WHAT YOU WILL DO – All lines up to and including the one that contains "tables are finite" are to be transcribed exactly, starting from the first line of the records.

STUDY MATERIAL –
───

(** * Webhook-driven order reconciliation of the GrabNGo canteen backend

    Shallow embedding of the Express/Supabase backend in [src/]. The
    repository keeps many revisions of the same [index.js]; each revision
    whose behaviour a property depends on is embedded in a module of its
    own, named after the file (and the block inside it) it comes from:

    - [Idx1]   : [src/index.js], first block (lines 1-185);
    - [Idx2]   : [src/index.js], second block (lines 187-460);
    - [P000]   : [src/unnamed/part_000];
    - [P003]   : [src/unnamed/part_003];
    - [P005a]  : [src/unnamed/part_005], first block (lines 1-241);
    - [P005b]  : [src/unnamed/part_005], second block (lines 243-531);
    - [P008]   : [src/unnamed/part_008];
    - [P009]   : [src/unnamed/part_009] (signature check only).

    Node's [crypto] (HMAC-SHA256, Base64 digests), [Buffer#toString('utf8')]
    and [Date.now()] are embedded as executable definitions; the Supabase
    tables are finite maps keyed by their primary keys, and the
    [order_items] table is the list of its rows in insertion order. *)

From Stdlib Require Import ZArith List String Ascii Lia.
From stdpp Require Import base gmap strings list.

Open Scope Z_scope.
#[local] Set Warnings "-register-all".

(* ------------------------------------------------------------------ *)
(** ** Bytes and JavaScript strings *)

Module Bytes.

(** A byte is a [Z] in [0, 256); a JavaScript string is modelled as the
    list of its code points. *)
Definition bytes := list Z.
Definition jsstr := list Z.

(** The bytes of a Rocq string (each [ascii] is one byte). *)
Fixpoint of_string (s : string) : bytes :=
  match s with
  | EmptyString => []
  | String c r => Z.of_nat (nat_of_ascii c) :: of_string r
  end.

Fixpoint to_string (l : bytes) : string :=
  match l with
  | [] => EmptyString
  | b :: r => String (ascii_of_nat (Z.to_nat b)) (to_string r)
  end.

(** HTTP header values reach JavaScript latin1-decoded: one code point
    per byte. *)
Definition latin1_decode (s : string) : jsstr := of_string s.

(** [Buffer.from(str)] / [hmac.update(str)]: UTF-8 encoding of a string. *)
Definition utf8_encode_cp (c : Z) : bytes :=
  if c <? 128 then [c]
  else if c <? 2048 then
    [Z.lor 192 (Z.shiftr c 6); Z.lor 128 (Z.land c 63)]
  else if c <? 65536 then
    [Z.lor 224 (Z.shiftr c 12); Z.lor 128 (Z.land (Z.shiftr c 6) 63);
     Z.lor 128 (Z.land c 63)]
  else
    [Z.lor 240 (Z.shiftr c 18); Z.lor 128 (Z.land (Z.shiftr c 12) 63);
     Z.lor 128 (Z.land (Z.shiftr c 6) 63); Z.lor 128 (Z.land c 63)].

Definition utf8_encode (s : jsstr) : bytes := flat_map utf8_encode_cp s.

(** [Buffer#toString('utf8')]: the WHATWG UTF-8 decoder, which replaces
    every maximal ill-formed subsequence by U+FFFD. The state is
    (bytes needed, bytes seen, code point so far, lower bound, upper bound). *)
Definition replacement : Z := 65533.

Record dec_state := DecState {
  needed : Z; seen : Z; cp : Z; lower : Z; upper : Z }.

Definition dec_init : dec_state := DecState 0 0 0 128 191.

(** Handling of a byte when no sequence is in progress. *)
Definition dec_start (b : Z) : dec_state * list Z :=
  if b <=? 127 then (dec_init, [b])
  else if (194 <=? b) && (b <=? 223) then
    (DecState 1 0 (Z.land b 31) 128 191, [])
  else if (224 <=? b) && (b <=? 239) then
    (DecState 2 0 (Z.land b 15) (if b =? 224 then 160 else 128)
              (if b =? 237 then 159 else 191), [])
  else if (240 <=? b) && (b <=? 244) then
    (DecState 3 0 (Z.land b 7) (if b =? 240 then 144 else 128)
              (if b =? 244 then 143 else 191), [])
  else (dec_init, [replacement]).

Definition dec_step (st : dec_state) (b : Z) : dec_state * list Z :=
  if needed st =? 0 then dec_start b
  else if negb ((lower st <=? b) && (b <=? upper st)) then
    (* the byte is pushed back and decoded afresh *)
    let '(st', out) := dec_start b in (st', replacement :: out)
  else
    let c := Z.lor (Z.shiftl (cp st) 6) (Z.land b 63) in
    if seen st + 1 =? needed st then (dec_init, [c])
    else (DecState (needed st) (seen st + 1) c 128 191, []).

Fixpoint dec_loop (st : dec_state) (l : bytes) : jsstr :=
  match l with
  | [] => if needed st =? 0 then [] else [replacement]
  | b :: r => let '(st', out) := dec_step st b in out ++ dec_loop st' r
  end.

Definition utf8_decode (l : bytes) : jsstr := dec_loop dec_init l.

End Bytes.

(* ------------------------------------------------------------------ *)
(** ** SHA-256, HMAC-SHA256 and Base64 (Node's [crypto]) *)

Module Crypto.
Import Bytes.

───

RESPONSE TO THE EXERCISE –
(** * Webhook-driven order reconciliation of the GrabNGo canteen backend

    Shallow embedding of the Express/Supabase backend in [src/]. The
    repository keeps many revisions of the same [index.js]; each revision
    whose behaviour a property depends on is embedded in a module of its
    own, named after the file (and the block inside it) it comes from:

    - [Idx1]   : [src/index.js], first block (lines 1-185);
    - [Idx2]   : [src/index.js], second block (lines 187-460);
    - [P000]   : [src/unnamed/part_000];
    - [P003]   : [src/unnamed/part_003];
    - [P005a]  : [src/unnamed/part_005], first block (lines 1-241);
    - [P005b]  : [src/unnamed/part_005], second block (lines 243-531);
    - [P008]   : [src/unnamed/part_008];
    - [P009]   : [src/unnamed/part_009] (signature check only).

    Node's [crypto] (HMAC-SHA256, Base64 digests), [Buffer#toString('utf8')]
    and [Date.now()] are embedded as executable definitions; the Supabase
    tables are finite maps keyed by their primary keys, and the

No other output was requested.